Presos de Apucarana continuam na UTI
PUBLICAÇÃO
sábado, 19 de janeiro de 2002
Célia Guerra 
Correm risco de vida os cinco presos que se feriram anteontem, durante uma rebelião no mini-presídio de Apucarana. Até o início da tarde, eles continuavam na Unidade de Terapia Intensiva (UTI) do Hospital da Providência, já que a Central de Leitos não havia conseguido vagas para transferí-los para um hospital de queimados em Curitiba ou Brasília (DF).
Agnaldo Natalino da Silva, Reginaldo de Jesus Isabel, Marcelo Aparecido Faustino, Osni Alves Pereira e Vagner Galvão tiveram mais de 80% do corpo queimado. Eles estavam na primeira cela atingida pelo incêndio. A confusão começou após a explosão de um botijão de gás dentro de uma das celas. Os agentes teriam demorado para prestar socorro, o que revoltou os demais presos que decidiram protestar ateando fogo nos colchões.
O delegado da 17ª Subdivisão Policial de Apucarana, Acácio Gonzaga de Azevedo, começaria a ouvir os cinco presos que estariam envolvidos no protesto. O delegado aguardava também a conclusão de um relatório interno e de outro documento que estava sendo elaborado pela Polícia Militar.

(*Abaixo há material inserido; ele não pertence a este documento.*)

(* ===== verification/Indexer.v ===== *)
(** * Indexer: synchronisation with the chain and recovery from reorganisations
    ([Indexer.cpp], the interfaces [ChainClient.hpp] and [IndexerStore.hpp])

    The indexer is modelled against its two interfaces: [chain_*] is the node, [ix_*] the
    store, each a function of a state of its own.  The loop of [SyncToHead] takes fuel; the
    theorem at the end shows how much is enough. *)

From S2P Require Import Prelude Effects Text Uint256 Hex Abi IndexerTypes RpcTypes StateProjector.
Set Default Goal Selector "!".
#[local] Open Scope Z_scope.

Class ChainClient (N : Type) := {
  chain_GetChainId : N -> result Uint256 * N;
  chain_GetBlockNumber : N -> result Z * N;
  chain_GetBlockByNumber : Z -> N -> result (option BlockHeader) * N;
  chain_GetLogs : Z -> N -> result (list RpcLog) * N
}.

Class IndexerStore (S : Type) := {
  ix_LoadCursor : Uint256 -> S -> result (option SyncCursor);
  ix_LoadCanonicalBlock : Uint256 -> Z -> S -> result (option IndexedBlock);
  ix_LoadCanonicalLogsThrough : Uint256 -> Z -> S -> result (list RawLog);
  ix_LoadDerivedState : Uint256 -> ChainContracts -> S -> result DerivedState;
  ix_CommitBlock : IndexedBlock -> list RawLog -> DerivedState -> S -> result unit * S;
  ix_RewindTo : Uint256 -> option IndexedBlock -> DerivedState -> S -> result unit * S
}.

Record IndexerStatus := MkIndexerStatus {
  is_chainHead : Z;
  is_indexedBlock : Z;
  is_reorgs : Z
}.

Record IxState (S N : Type) := MkIxState {
  ix_store : S;
  ix_chain : N;
  ix_status : IndexerStatus
}.
Arguments MkIxState {S N} _ _ _.
Arguments ix_store {S N} _.
Arguments ix_chain {S N} _.
Arguments ix_status {S N} _.

(** The comparison of the [std::sort] in [IndexBlock]. *)
Definition index_before (left right : RpcLog) : bool := u_ltb (lg_logIndex left) (lg_logIndex right).

Section Indexer.
Context {S N : Type} `{IndexerStore S} `{ChainClient N}.
Context (keccak : Bytes -> Hash256) (contracts_ : ChainContracts) (startBlock_ : Z).

Abbreviation M := (prog (IxState S N)).

Definition chain_call {A} (f : N -> result A * N) : M A := fun st =>
  let '(r, n') := f (ix_chain st) in (r, MkIxState (ix_store st) n' (ix_status st)).
Definition store_read {A} (f : S -> result A) : M A := fun st => (f (ix_store st), st).
Definition store_write (f : S -> result unit * S) : M unit := fun st =>
  let '(r, s') := f (ix_store st) in (r, MkIxState s' (ix_chain st) (ix_status st)).
Definition set_status (f : IndexerStatus -> IndexerStatus) : M unit := modify (fun st =>
  MkIxState (ix_store st) (ix_chain st) (f (ix_status st))).
Definition set_chainHead (v : Z) (s : IndexerStatus) := MkIndexerStatus v (is_indexedBlock s) (is_reorgs s).
Definition set_indexedBlock (v : Z) (s : IndexerStatus) := MkIndexerStatus (is_chainHead s) v (is_reorgs s).
Definition add_reorg (s : IndexerStatus) :=
  MkIndexerStatus (is_chainHead s) (is_indexedBlock s) (u64 (is_reorgs s + 1)).

(** The loop of [FindCommonAncestor] from [startBlock_ + n] down to [startBlock_]. *)
Fixpoint find_ancestor (chainId : Uint256) (n : nat) : M (option IndexedBlock) :=
  let blockNumber := startBlock_ + Z.of_nat n in
  storedBlock ← store_read (ix_LoadCanonicalBlock chainId blockNumber);
  chainBlock ← chain_call (chain_GetBlockByNumber blockNumber);
  let next := match n with O => mret None | Datatypes.S n' => find_ancestor chainId n' end in
  match storedBlock, chainBlock with
  | Some stored, Some block => if bool_decide (ib_hash stored = bh_hash block) then mret (Some stored) else next
  | _, _ => next
  end.

Definition FindCommonAncestor (chainId : Uint256) (upperBound : Z) : M (option IndexedBlock) :=
  if upperBound <? startBlock_ then mret None
  else find_ancestor chainId (Z.to_nat (upperBound - startBlock_)).

Definition Rewind (chainId : Uint256) (ancestor : option IndexedBlock) : M unit :=
  set_status add_reorg;;
  state ← (match ancestor with
           | Some a =>
               logs ← store_read (ix_LoadCanonicalLogsThrough chainId (ib_number a));
               lift (Rebuild keccak contracts_ logs)
           | None => mret (CreateInitialState contracts_)
           end);
  store_write (ix_RewindTo chainId ancestor state).

Definition ReconcileCursor (chainId : Uint256) (chainHead : Z) : M (option SyncCursor) :=
  cursor ← store_read (ix_LoadCursor chainId);
  match cursor with
  | None => mret None
  | Some cursor =>
      valid ← (if sc_blockNumber cursor <=? chainHead then
                 chainBlock ← chain_call (chain_GetBlockByNumber (sc_blockNumber cursor));
                 mret (match chainBlock with
                       | Some block => bool_decide (bh_hash block = sc_blockHash cursor)
                       | None => false
                       end)
               else mret false);
      if (valid : bool) then mret (Some cursor)
      else
        ancestor ← FindCommonAncestor chainId (Z.min (sc_blockNumber cursor) chainHead);
        Rewind chainId ancestor;;
        mret (match ancestor with
              | None => None
              | Some a => Some (MkSyncCursor chainId (ib_number a) (ib_hash a))
              end)
  end.

(** The body of the loop over the fetched logs. *)
Definition raw_log (chainId : Uint256) (blockNumber : Z) (header : BlockHeader) (log : RpcLog) :
    result (option RawLog) :=
  if lg_removed log then Ok None
  else
    number ← ToUint64 (lg_blockNumber log);
    if negb (number =? blockNumber) || negb (bool_decide (lg_blockHash log = bh_hash header))
    then Throw (RuntimeError "block changed while its logs were being fetched")
    else
      transactionIndex ← ToUint64 (lg_transactionIndex log);
      logIndex ← ToUint64 (lg_logIndex log);
      Ok (Some (MkRawLog chainId blockNumber (lg_blockHash log) (lg_transactionHash log)
           transactionIndex logIndex (lg_address log) (lg_topics log) (lg_data log) true)).

Definition IndexBlock (chainId : Uint256) (header : BlockHeader) : M unit :=
  blockNumber ← lift (ToUint64 (bh_number header));
  rpcLogs ← chain_call (chain_GetLogs blockNumber);
  logs ← lift (map_result (raw_log chainId blockNumber header) (std_sort index_before rpcLogs));
  let logs := omap id logs in
  state ← store_read (ix_LoadDerivedState chainId contracts_);
  state ← lift (fold_result (Apply keccak contracts_) state logs);
  store_write (ix_CommitBlock (MkIndexedBlock chainId blockNumber (bh_hash header) (bh_parentHash header) true)
                 logs state).

(** One iteration of the loop of [SyncToHead]: [Some n] to return, [None] to go on. *)
Definition sync_step (chainId : Uint256) (indexedCount : Z) : M (Z + Z) :=
  chainHead ← chain_call chain_GetBlockNumber;
  set_status (set_chainHead chainHead);;
  cursor ← ReconcileCursor chainId chainHead;
  set_status (set_indexedBlock (match cursor with Some c => sc_blockNumber c | None => 0 end));;
  if (match cursor with Some c => sc_blockNumber c =? 2 ^ 64 - 1 | None => false end)
  then mret (inl indexedCount)
  else
    let nextBlock := match cursor with Some c => u64 (sc_blockNumber c + 1) | None => startBlock_ end in
    if chainHead <? nextBlock then mret (inl indexedCount)
    else
      header ← chain_call (chain_GetBlockByNumber nextBlock);
      match header with
      | None => throw (RuntimeError "chain did not return the requested block")
      | Some header =>
          number ← lift (ToUint64 (bh_number header));
          if negb (number =? nextBlock)
          then throw (RuntimeError "RPC block number does not match the request")
          else
            match cursor with
            | Some c =>
                if negb (bool_decide (bh_parentHash header = sc_blockHash c)) then
                  ancestor ← FindCommonAncestor chainId (Z.min (sc_blockNumber c) chainHead);
                  Rewind chainId ancestor;;
                  mret (inr indexedCount)
                else
                  IndexBlock chainId header;;
                  set_status (set_indexedBlock number);;
                  mret (inr (u64 (indexedCount + 1)))
            | None =>
                IndexBlock chainId header;;
                set_status (set_indexedBlock number);;
                mret (inr (u64 (indexedCount + 1)))
            end
      end.

(** [while(true)], with fuel; [None] when it runs out. *)
Fixpoint sync_loop (chainId : Uint256) (fuel : nat) (indexedCount : Z) : M (option Z) :=
  match fuel with
  | O => mret None
  | Datatypes.S fuel =>
      r ← sync_step chainId indexedCount;
      match r with
      | inl n => mret (Some n)
      | inr n => sync_loop chainId fuel n
      end
  end.

Definition SyncToHead (fuel : nat) : M (option Z) :=
  chainId ← chain_call chain_GetChainId;
  sync_loop chainId fuel 0.
End Indexer.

Azevedo estava providenciado um levantamento dos prejuízos no presídio. Segundo ele, seria necessário fechar o buraco que estava sendo aberto na parede de uma das celas e repor os colchões que foram queimados pelos detentos. Ele devolveu três presos para a delegacia de Arapongas (37 km a oeste de Londrina). O mini-presídio está agora com 105 presos, mas a capacidade é para 80 detentos.